Reading time: 3 minutes

For emerging biblical scholars, there’s plenty of writing needed to fulfill degree program requirements.1

In this context, your professor or supervisor may be your most immediate answer to the question of who your research is for.2

In one respect, that answer makes sense. But it’s also not the whole story because requirements within academic programs are seldom islands unto themselves.

Your Research Is for Your Professor …

When doing research required by your degree program, you are doing that research for its evaluator(s).

That might be your professor. It might be his or her grader, a committee, or even fellow students.

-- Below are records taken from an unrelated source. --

(** In the first pass [r_previous] is 0. If the only entry of the query result
    is [p] itself and the ceiling is not 0, the body takes the branch that
    reads [result[1]], which the result does not have. *)
Lemma first_pass_reads_second (res0 : KDTreeResult Scalar) (q : Point Scalar) :
  n_nearest kd_tree (c (sb_init cfg p n)) 2 = [res0] ->
  vec_at (the_data kd_tree) (idx res0) = Some q ->
  pt_eqb q p = true ->
  s_eqb s_zero (initial_radius cfg) = false ->
  sb_point cfg p n kd_tree = Faulted.
Proof.
  intros Hq Hd He Hr.
  assert (Hb : sb_body cfg p n kd_tree (sb_init cfg p n) = Fault).
  { unfold sb_body. rewrite Hq.
    change (vec_at [res0] 0) with (Some res0). cbv beta iota.
    rewrite Hd, He.
    change (r_previous (sb_init cfg p n)) with s_zero. rewrite Hr. reflexivity. }
  unfold sb_point, sb_run. change 32%nat with (S 31).
  cbn [sb_loop]. rewrite Hb. reflexivity.
Qed.

End FirstPass.

Import IEEE Scenario.

(** C1. On a point set of one point, with the default ceiling of 200, the
    query from the initial centre returns a single entry, the point itself;
    [r_previous] is still 0, so the first pass does not take the self-match
    stop but indexes the second entry of the result, which does not exist:
    the call faults instead of returning the ceiling fallback. *)
Theorem single_point_reads_past_result :
  n_nearest (exhaustive_tree single_point) (c (sb_init (default_config 200) origin up)) 2
  = [mkResult (f32_of_Z 40000) 0]
  /\ s_eqb (r_previous (sb_init (default_config 200) origin up))
           (initial_radius (default_config 200)) = false
  /\ sb_body (default_config 200) origin up (exhaustive_tree single_point)
             (sb_init (default_config 200) origin up) = Fault
  /\ sb_point (default_config 200) origin up (exhaustive_tree single_point) = Faulted.
Proof. repeat split; vm_compute; reflexivity. Qed.

(** C2, counterexample: on the origin with normal (0,0,-1), ceiling 65536 and
    the 32 points of [halving_points], the body is entered 32 times (the
    radius halves in every pass and the cap stops the 32nd); 31 passes do not
    finish the call. And for a point 2^127 below the origin with ceiling
    2^127 the centre [p - n * initial_radius] overflows: the centre returned
    has an infinite coordinate, so it is neither finite nor the sentinel. *)
Lemma thirty_two_passes :
  sb_iterations (default_config 65536) origin down (exhaustive_tree halving_points) = 32%nat
  /\ sb_point (default_config 65536) origin down (exhaustive_tree halving_points)
     = Returned IterationLimit (mkResultMA small_up 31)
  /\ snd (sb_run (default_config 65536) 31 origin down (exhaustive_tree halving_points))
     = OutOfFuel
  /\ sb_point (default_config (2 ^ 127)) far_down up (exhaustive_tree [far_down; origin])
     = Returned SelfMatch (mkResultMA infinitely_far_down 1).
Proof. repeat split; vm_compute; reflexivity. Qed.

(** C3, counterexample: with ceiling 200, a second point 2^-149 below the
    origin and a third at (1,0,-3), the candidate radius for the second point
    is 0, and [sb_point] returns the origin itself as centre, a ball of
    radius 0, whichever way the set is ordered. *)
Lemma zero_radius_returned :
  compute_radius origin up hair_below = S754_zero false
  /\ sb_point (default_config 200) origin up (exhaustive_tree near_pair)
  = Returned Converged (mkResultMA origin 1)
  /\ sb_point (default_config 200) origin up (exhaustive_tree near_pair_rev)
     = Returned Converged (mkResultMA origin 1).
Proof. repeat split; vm_compute; reflexivity. Qed.

(** C4, counterexample: p = (0,0,0), n = (0,0,1), q = (0,0,1), ceiling 10 and
    the default thresholds. The candidate radius is negative and is reset,
    and the planar rule stops the loop in that same pass. *)
Lemma wrong_side_then_stop :
  s_ltb (compute_radius origin up (pt 0 0 1)) s_zero = true
  /\ shrink (default_config 10) origin up (sb_init (default_config 10) origin up) 1 (pt 0 0 1)
     = Stop DenoisePlanar (mkResultMA (pt 0 0 (-10)) (-1))
  /\ sb_body (default_config 10) origin up (exhaustive_tree two_points)
             (sb_init (default_config 10) origin up)
     = Stop DenoisePlanar (mkResultMA (pt 0 0 (-10)) (-1)).
Proof. repeat split; vm_compute; reflexivity. Qed.

(** C5, counterexample: with the ceiling -10 ([-r -10]) the candidate radius
    -0.5 of the spec's two points exceeds the ceiling, yet the pass does not
    stop: the wrong-side guard takes it first, the pass commits the index of
    the neighbour, and the call goes on to a second pass, which converges. *)
Lemma negative_ceiling_commits :
  s_ltb (initial_radius (plain_config (-10))) (compute_radius origin up (pt 0 0 1)) = true
  /\ closest_point (plain_config (-10)) origin (exhaustive_tree two_points)
                   (sb_init (plain_config (-10)) origin up)
     = Found 1 (pt 0 0 1)
  /\ sb_body (plain_config (-10)) origin up (exhaustive_tree two_points)
             (sb_init (plain_config (-10)) origin up)
     = Next (mkState 1 (f32_of_Z (-10)) (pt 0 0 10) 1)
  /\ sb_iterations (plain_config (-10)) origin up (exhaustive_tree two_points) = 2%nat
  /\ sb_point (plain_config (-10)) origin up (exhaustive_tree two_points)
     = Returned Converged (mkResultMA (pt 0 0 10) 1).
Proof. repeat split; vm_compute; reflexivity. Qed.

(** C6, counterexample: p = (0,0,0), n = (0,0,1), q = (0,0,1), ceiling 10,
    denoising off. The first pass falls back to the second nearest point,
    the wrong-side guard fires, and the pass does not stop: it commits, and
    the feature index goes from -1 to 1, the index the call returns. *)
Lemma wrong_side_commits_index :
  closest_point (plain_config 10) origin (exhaustive_tree two_points)
                (sb_init (plain_config 10) origin up)
  = Found 1 (pt 0 0 1)
  /\ s_ltb (compute_radius origin up (pt 0 0 1)) s_zero = true
  /\ qidx (sb_init (plain_config 10) origin up) = -1
  /\ sb_body (plain_config 10) origin up (exhaustive_tree two_points)
             (sb_init (plain_config 10) origin up)
     = Next reset_state
  /\ qidx reset_state = 1
  /\ sb_point (plain_config 10) origin up (exhaustive_tree two_points)
     = Returned SelfMatch (mkResultMA (pt 0 0 (-10)) 1).
Proof. repeat split; vm_compute; reflexivity. Qed.

(** C7, counterexample: when the set holds the same point twice, [sb_points]
    stores the feature index 1 in slot 1; and with the tree that orders equal
    distances the other way, the feature index 0 in slot 0. *)
Lemma stored_twice_own_index :
  nth_error (sb_points (default_config 200) twice twice_normals (exhaustive_tree twice) true) 1
  = Some (Returned IterationLimit (mkResultMA nanPoint 1))
  /\ nth_error (sb_points (default_config 200) twice twice_normals
                          (exhaustive_tree_late twice) true) 0
     = Some (Returned IterationLimit (mkResultMA nanPoint 0)).
Proof. split; vm_compute; reflexivity. Qed.




(** C9, counterexample: for a zero-length vector the quotient is 0/0, and
    [cos_angle] returns that NaN, which is not in [-1, 1]. *)
Lemma cos_angle_of_zero_vector :
  cos_angle (vec 0 0 0) (vec 1 0 0) = S754_nan
  /\ in_acos_domain (cos_angle (vec 0 0 0) (vec 1 0 0)) = false.
Proof. split; vm_compute; reflexivity. Qed.

(** ** The theorems at concrete inputs *)

Lemma two_points_proper : proper_points two_points.
Proof.
  intros [|[|a]] pa H; cbn in H; try (injection H as <-; vm_compute; reflexivity).
  destruct a; discriminate.
Qed.

Lemma two_points_distinct : distinct_points two_points.
Proof.
  intros [|[|a]] [|[|b]] pa pb Ha Hb Hab; cbn in Ha, Hb;
    try (destruct a; discriminate); try (destruct b; discriminate);
    try contradiction;
    injection Ha as <-; injection Hb as <-; vm_compute; reflexivity.
Qed.

Lemma sb_point_terminates_witness :
  (exists why res,
      sb_point (default_config 10) origin down (exhaustive_tree two_points) = Returned why res)
  /\ sb_point (default_config 10) origin down (exhaustive_tree two_points)
     = Returned Converged (mkResultMA half_up 1)
  /\ (nan_for_initr (default_config 10) = true /\ half_up = nanPoint
      \/ half_up = pt_sub_vec origin (vec_scale down (initial_radius (default_config 10)))
      \/ exists q,
           vec_at (the_data (exhaustive_tree two_points)) 1 = Some q
           /\ s_ltb (compute_radius origin down q) s_zero = false
           /\ s_ltb (initial_radius (default_config 10)) (compute_radius origin down q) = false
           /\ half_up = pt_sub_vec origin (vec_scale down (compute_radius origin down q))).
Proof.
  assert (E : sb_point (default_config 10) origin down (exhaustive_tree two_points)
              = Returned Converged (mkResultMA half_up 1))
    by (vm_compute; reflexivity).
  destruct (sb_point_terminates (default_config 10) origin down (exhaustive_tree two_points))
    as (_ & _ & _ & _ & Hret & Hcentre).
  split.
  - apply Hret. apply exhaustive_tree_answers_two. apply le_n.
  - split; [exact E|]. exact (Hcentre Converged (mkResultMA half_up 1) E).
Defined.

And in this context, you should always carefully observe any particular requirements a particular professor has for a particular assignment. (So, before going on, I should add that, while I think my comments here generally apply, certainly set them aside if necessary for a particular requirement you’re needing to meet.)

That said, there’s probably also a more or less explicit expectation (or hope) that you might look beyond the stated requirements of a given assignment as such.

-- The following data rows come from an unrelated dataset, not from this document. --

(* ===== verification/Prelude.v ===== *)
(** * An image resizing service, verified

The program ([src/src]) is an HTTP service in Rust.  A signed URL names a
source image and processing options; the service fetches the source, resizes
it, stores the result under a key that is a hash of the request, and redirects
to it.  A second, unsigned route serves what is stored.  This library models
that program file by file and proves what makes each part, and their
composition, correct.  Paths below are under [src/src].

** How a request flows, and where it is modelled

- [modules/url/*.rs], [models/params.rs] - the URL grammar.  [Params.v] has the
  data types of a request with their texts, [UrlOptions.v] the option codes and
  their argument parsers, [Presets.v] presets and the option allowlist,
  [UrlSource.v] the source segment, [UrlGrammar.v] the splitting, the expansion
  and the conversion to a [ResizeQuery].
- [modules/signing/*.rs], [modules/metrics_auth/*.rs] - [Access.v]: startup
  configuration, signature verification, the bearer token of [/metrics].
- [modules/negotiation.rs] - [Negotiation.v]: the format of an [.auto] request.
- [services/cache/handler.rs], [services/storage/key_validation.rs] -
  [CacheKey.v], the hashed byte stream and the key; [KeyValidation.v], the check
  every storage call makes.
- [services/resize/handler.rs] - [SingleFlight.v]: concurrent requests as a step
  relation ([State], [Event], [step]); the map of requests in flight, the guard
  of the leader, followers, cancellation.  [ResizeApi.v] has the same functions
  as one request runs them, with [modules/api/{handler,resize}.rs] around them:
  [create], [handle], [resize_handler]; [Flight.v] shows that it is a run of
  the former.
- [services/image/source_guard.rs] and the network half of
  [services/image/handler.rs] - [SourceGuard.v], the policy on addresses, with
  [std::net]'s text parser; [Fetch.v], pinned connections, redirects, the size
  cap, watermark downloads.
- the rest of [services/image/handler.rs] - [Geometry.v], the arithmetic of
  sizes and rectangles; [Raster.v], pixel loops; [Images.v], the stages on an
  image; [Sniff.v], format detection and decode limits; [Encoding.v], the byte
  budget and the EXIF patch; [Webp.v], the animated container; [Codecs.v], the
  decoders and encoders (with [services/image/avif_codec.rs]); [Pipeline.v],
  their composition from bytes to bytes; [Service.v], the pipeline and the
  downloads as the service deploys them; [Workers.v], concurrent calls over its
  two semaphores, each fetch meeting a network of its own, and the closures of
  the blocking pool, which outlive a caller that goes away.
- [services/image/avif_meta.rs] - [AvifMeta.v]: the ISOBMFF box walk.
- [services/storage/*.rs] - [Storage.v], the trait as operations
  ([StorageBackend]) with laws ([StorageContract]), [StorageService] over them
  and the in-memory backend.  Of an environment the laws know whether it is
  [calm] - no call fails in it - and whether it is [honest] - no failure goes
  unreported, as a lost expiry marker of [LocalFs.v] does; [LocalFs.v] and [S3Storage.v], the other backends;
  [StorageSelect.v], the choice between them.
- [modules/api/download.rs], [modules/router/middlewares.rs],
  [modules/utils/{etag,date}.rs] - [HttpCache.v]: downloads, conditional
  requests, load shedding.  [modules/router/router.rs] - [Router.v]: the
  endpoints and the layers around them, in their order.
- [modules/utils/err.rs] - [Errors.v]; [config/performance.rs] and
  [modules/utils/cgroup.rs] - [Performance.v]; [main.rs] - [Startup.v], the
  steps of startup over what the host answers ([World]) and their effects in
  order, with [modules/utils/crypto.rs], and [Shutdown.v], the signals and the
  drain; [modules/tracer/init.rs] - [Tracing.v]; [bin/healthcheck.rs] - [Healthcheck.v].
- [services/resize/handler.rs], [resize_batch] - [Batch.v]: a batch over the
  requests in flight of [SingleFlight.v], on the stream of [Buffered.v] (the
  behaviour documented of [buffer_unordered], as a step relation).
- the measuring programs beside the service, the paths of the last three from
  [src] - [Benchmark.v] ([bin/benchmark.rs] with [benches/fixtures.rs]), the
  load generator from its configuration to its report, on [Buffered.v] too;
  [AsmBench.v] ([tools/avif-asm-bench]), two decoder programs and the
  orchestrator that reads what they print; [CodecReport.v]
  ([examples/codec_report.rs]), the quality search and its two phases over a
  directory of files.  [Samples.v] has the statistics they share: sums,
  sorting and durations in [f64].
- [RustStr.v], [RustFloat.v], [FloatError.v] - what of Rust's standard library
  the code uses: strings and their splitting, trimming and parsing, UTF-8,
  [f32]/[f64] with their text, and bounds on rounding.  This file has results,
  machine integers, bytes, record update and the library's automation.

** Conventions

A fallible function returns [result E A], whose bind is the [?] operator.
Integers are [Z] with the width written where it matters; a [&str] is a
[string] read as UTF-8, a byte slice a [list byte]; floats are [SpecFloat]'s.
Logging is left out.  A stateful component threads its state; what it meets
outside - the clock, the network, failing system calls - is an environment it
is given, so that theorems quantify over every answer.

Third-party crates are parameters: SHA-256 and HMAC, base64 and percent
decoding, the [url] and [ipnet] crates, DNS, the S3 SDK, the image crates.  The
laws assumed of them are named ([ImageLaws], [LayerLaws], the equations on
[v4net_contains], the hash length, ...) and every theorem that uses one has a witness in which
concrete functions satisfy it.

** What the theorems show

- Identity of requests: two requests share a key only if they are the same
  request, or exhibit a collision of SHA-256 ([CacheKey.v]); every accepted URL
  gives a query in range and past the guards of the options, presets mean their expansion, and the allowlist holds
  of every segment a request carries ([UrlGrammar.v]); texts read back
  ([RustFloat.v], [UrlSource.v]).
- Concurrency: at most one leader per key in every reachable state, nobody is
  left waiting however a leader ends, runs terminate, and a returned URL has
  its image stored ([SingleFlight.v]); permits are accounted for
  ([HttpCache.v]), also those of downloads and of processing, whoever goes away,
  and concurrent calls return what they return alone ([Workers.v]); shutdown drains, within its deadline ([Shutdown.v]).
- The endpoint: a redirect is given only to an admitted request for an image
  that is there or was stored, whatever calls of the storage failed, and can be
  followed to its image, with the type its format asks for ([ResizeApi.v]),
  through every layer of the stack, up to the bytes the client has once it
  undid the compression ([Router.v]); every stored image passed
  every check on its way, and what fails is answered with the status of its
  cause ([Service.v]).
- The process: it serves only fully configured and otherwise says why
  ([Startup.v]); it leaves only drained or late ([Shutdown.v]).
- Batches: bounded width, one result for each query, and an end ([Batch.v]).
- The measuring programs: reports count exactly what was measured
  ([Benchmark.v]), what one program prints the other reads ([AsmBench.v]), the
  quality search is exact ([CodecReport.v]).
- Storage: the laws of the trait, for the in-memory and the file-system
  backend, which refines it call by call ([LocalFs.v]); what was stored is
  served until it expires ([Storage.v]).
- Security: connections only to checked addresses, on every redirect
  ([Fetch.v]); the address policy is its documented classification and no
  spelling of a blocked address gets through ([SourceGuard.v]); signatures and
  tokens ([Access.v]); keys never leave the base directory ([LocalFs.v]).
- Images: output limits cover what they check, fits are exact in floating
  point, shrink-on-load never goes below the target ([Geometry.v]); no stage
  enlarges unasked ([Images.v]), nor does the pipeline ([Pipeline.v]); compositing and trimming are their pointwise descriptions
  ([Raster.v]); what reaches an encoder fits it, extend is exact, animations
  keep their frames and delays ([Pipeline.v]); containers and metadata
  ([Webp.v], [AvifMeta.v], [Encoding.v]).

** Bounds and fuel

Loops that are not structural carry fuel: the box walks of [AvifMeta.v] run on
the length of their input, and the visit budget of the code is a separate
counter; the redirect loop of [Fetch.v] on [max_redirects + 1], which is the
range of the code's [for]; the quality search of the service on the code's own
bound of attempts, that of the report on eight rounds for a hundred qualities
([lowest_quality_found] shows that they suffice); splitting and trimming on the length of the text.  Every round of
such a loop consumes input or budget, so the fuel is never what stops it
([walk_loop_step] and the lemmas that relate each loop to its description).

** Not modelled

Matching paths against patterns, the rate limiter's counting and the pruning
of its table, compression and CORS are their libraries' ([Router.v] has them as
parameters); the rendering of [/metrics] has no logic of its own, nor have the
criterion benches.  What the measuring
programs print for a reader, and the pixels of the benchmark's fixtures, are
left out; building the S3 client is its SDK's, all but the panic without a TLS
provider ([Startup.v]).  Pixels inside the crates - decoding,
resampling kernels, blurring, entropy coding - are their parameters' business;
their time and memory are not modelled. *)
From Stdlib Require Export ZArith Lia Bool String Ascii.
From Stdlib Require Export Strings.Byte.
From stdpp Require Export base tactics decidable option list gmap strings.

But Not Only Your Professor …

Imagine if you were doing your same research project for something outside your degree program. What kind of an audience would that project then address?

And what does that extended audience tell you about how to craft a research project that matters?

If your project implies an audience like readers of academic journals or monographs, that who should shape what you produce in a particular way.

Or if your project implies an audience of non-specialists, that will shape what you need to produce in a different way.

Because Assignments Imitate Life

If you’re doing research outside what’s required for a degree program, your audience will be still more immediate.

You won’t have the dual “yes, your professor, but also …” dynamic involved. So, your audience’s relevance in shaping your research should be still clearer.

But even in research that a degree program requires, such requirements probably aren’t there solely because faculty need to assess your work.

Still less are they likely to be there because faculty really enjoy the act of grading.

Instead, a great many degree program requirements tend to imitate life outside that program. That imitation may be more or less clear, more or less directly. But it’s often there.

Theses or dissertations imitate monographs. Essays may imitate journal articles. Book reviews imitate, well, book reviews. And the list can go on.

So, try to lift your gaze to see what a given assignment imitates. The more you do, the more you’ll be able to identify the audience that kind of research would typically be for.

This additional context might not be fully explicit in the stated requirements for your project. But the more you can fulfill that implied audience’s expectations in your work, the more likely you are to fulfill (or overdeliver on) your professor’s.

Conclusion

So, yes. If you’re writing for a degree program requirement, you are writing for whomever from your institution will evaluate what you produce.

But on the other hand, your program requirement probably isn’t an end in itself. It’s probably only an intermediate stopping off point to some further end.

And clarifying that further end will give you a better idea of what really strong research toward it will look like.


  1. Header image provided by Glen Carrie

  2. Here, I’m particularly playing off of and adapting the discussion of Jim Collins, Good to Great: Why Some Companies Make the Leap … and Others Don’t (New York: HarperBusiness, 2001), 41–64.